> _Data provided_
——

(* ===== verification/Json.v ===== *)
(** The bodies of the responses: the JSON FastAPI sends for the values the
    handlers of main.py return.

    A movie is the dict [to_dict(orient='records')] built (main.py 36-39):
    a JSON object with the six renamed keys, in that order.  A string cell
    becomes a JSON string and an integer cell a JSON number.  [get_movie]'s
    not-found payload is the object [{"detalle": ...}] (main.py 74).
    [chatbot]'s envelope has the keys [respuesta] and [películas] (main.py
    90-93).  The [HTTPException] that [get_movies] returns (main.py 69)
    goes through [jsonable_encoder], which falls back to [vars(exc)]: the
    object [{"status_code": 500, "detail": ..., "headers": null}].  The home
    page is HTML.  An exception raised by a handler gives Starlette's plain
    text "Internal Server Error".

    The [JsonCodec] class is the contract between the service and a
    client: decoding the encoding of a value gives the value back.  The
    instances for cells, movies and lists of movies discharge it.  The
    decoders [decode_get_movie] and [decode_movies] are what a client of
    the API must write.  They are not code of main.py; the theorems use them
    to show what a client can and cannot recover from a body. *)

From S2P Require Import Prelude PyStr Catalog Expander Matcher Service.

Open Scope stdpp_scope.

Module Json.
Import Catalog Service.

#[warnings="-register-all"]
Inductive json : Type :=
| JNull
| JBool (b : bool)
| JNum (z : Z)
| JStr (s : string)
| JArr (xs : list json)
| JObj (kvs : list (string * json)).

Inductive body : Type :=
| BJson (j : json)
| BHtml (html : string)
| BText (text : string).

(** A cell as [json.dumps] writes it. *)
Definition cell_json (c : cell) : json :=
  match c with
  | CStr s => JStr s
  | CInt z => JNum z
  end.

(** A record of [movies_list]: the dict with the renamed keys. *)
Definition movie_json (m : movie) : json :=
  JObj (zip renamed_columns (cell_json <$> fields m)).

Definition movies_json (ms : list movie) : json := JArr (movie_json <$> ms).

(** The JSON of each value a handler returns. *)
Definition body_of (v : pyret) : body :=
  match v with
  | RHTML h => BHtml h
  | RMovies ms => BJson (movies_json ms)
  | RMovie m => BJson (movie_json m)
  | RDetail d => BJson (JObj [("detalle", JStr d)])
  | RHTTPException s d =>
      BJson (JObj [("status_code", JNum s); ("detail", JStr d); ("headers", JNull)])
  | RJSON r ps => BJson (JObj [("respuesta", JStr r); ("películas", movies_json ps)])
  end.

Definition response_body (r : result pyret) : body :=
  match r with
  | Ok v => body_of v
  | Raise _ => BText "Internal Server Error"
  end.

(** ** Decoders *)

Definition obj_get (k : string) (kvs : list (string * json)) : option json :=
  snd <$> List.find (fun kv => bool_decide (kv.1 = k)) kvs.

Definition json_cell (j : json) : option cell :=
  match j with
  | JStr s => Some (CStr s)
  | JNum z => Some (CInt z)
  | _ => None
  end.

Definition field_of (k : string) (kvs : list (string * json)) : option cell :=
  obj_get k kvs ≫= json_cell.

Definition movie_of_json (j : json) : option movie :=
  match j with
  | JObj kvs =>
      i ← field_of "id" kvs; t ← field_of "title" kvs; y ← field_of "year" kvs;
      c ← field_of "category" kvs; r ← field_of "rating" kvs;
      o ← field_of "overview" kvs; Some (mkMovie i t y c r o)
  | _ => None
  end.

Definition movies_of_json (j : json) : option (list movie) :=
  match j with
  | JArr xs => mapM movie_of_json xs
  | _ => None
  end.

(** The contract between the encoder and a client's decoder. *)
Class JsonCodec (A : Type) := {
  to_json : A -> json;
  of_json : json -> option A;
  of_json_to_json x : of_json (to_json x) = Some x
}.

(** A client of [GET /movies/{id}]: [Some (Some m)] for a record,
    [Some None] for the not-found payload, [None] for anything else. *)
Definition decode_get_movie (b : body) : option (option movie) :=
  match b with
  | BJson (JObj kvs) =>
      match obj_get "detalle" kvs with
      | Some _ => Some None
      | None => Some <$> movie_of_json (JObj kvs)
      end
  | _ => None
  end.

(** A client of [GET /movies] or [GET /movies/by_category/]. *)
Definition decode_movies (b : body) : option (list movie) :=
  match b with
  | BJson j => movies_of_json j
  | _ => None
  end.

(** ** Lemmas *)

Lemma json_cell_cell_json c : json_cell (cell_json c) = Some c.
Proof. by destruct c. Qed.

Lemma movie_of_json_movie_json m : movie_of_json (movie_json m) = Some m.
Proof. by destruct m as [[] [] [] [] [] []]. Qed.

Lemma movies_of_json_movies_json ms : movies_of_json (movies_json ms) = Some ms.
Proof.
  simpl. apply mapM_Some_2. apply Forall2_fmap_l, Forall_Forall2_diag, Forall_forall.
  intros m _. apply movie_of_json_movie_json.
Qed.

#[export] Instance cell_codec : JsonCodec cell :=
  {| to_json := cell_json; of_json := json_cell; of_json_to_json := json_cell_cell_json |}.

#[export] Instance movie_codec : JsonCodec movie :=
  {| to_json := movie_json; of_json := movie_of_json;
     of_json_to_json := movie_of_json_movie_json |}.

#[export] Instance movies_codec : JsonCodec (list movie) :=
  {| to_json := movies_json; of_json := movies_of_json;
     of_json_to_json := movies_of_json_movies_json |}.

(** Encoding is injective for every codec. *)
Lemma to_json_inj `{JsonCodec A} x y : to_json x = to_json y -> x = y.
Proof.
  intros Hxy. enough (Some x = Some y) by congruence.
  by rewrite <- !of_json_to_json, Hxy.
Qed.

(** A record's body has no [detalle] key, so it is never read as the
    not-found payload. *)
Lemma decode_get_movie_record m : decode_get_movie (BJson (movie_json m)) = Some (Some m).
Proof. by destruct m as [[] [] [] [] [] []]. Qed.

(** ** Theorems *)

(** C19: the body of a movie list decodes back to the same list, in order:
    no field of a record is lost or changed by the JSON encoding. *)
Theorem movies_json_roundtrip ms : movies_of_json (movies_json ms) = Some ms.
Proof. apply movies_of_json_movies_json. Qed.

(** C17: a client can tell the two shapes of [get_movie]'s body apart.  It
    decodes to the record [get_movie] found, or to "not found" exactly when
    no record has the id. *)
Theorem get_movie_body_decodes ms id :
  decode_get_movie (response_body (get_movie ms id)) =
  Some (List.find (fun m => py_eq_str (mid m) id) ms).
Proof.
  unfold get_movie. destruct (List.find _ ms) as [m|]; [|done].
  apply decode_get_movie_record.
Qed.

(** C18: the body of [GET /movies] decodes to the catalog when it is not
    empty.  For an empty catalog it is the encoded [HTTPException], sent
    with status 200, and it is not a movie list at all. *)
Theorem get_movies_body ms :
  decode_movies (response_body (get_movies ms)) =
  if decide (ms = []) then None else Some ms.
Proof.
  destruct ms as [|m ms]; [reflexivity|].
  rewrite decide_False by done. apply (movies_of_json_movies_json (m :: ms)).
Qed.

End Json.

——

> _Exercise_
Each line that includes the word "apply" counts once; report how many such lines the entries have, and nothing else.

> _Completed task_
5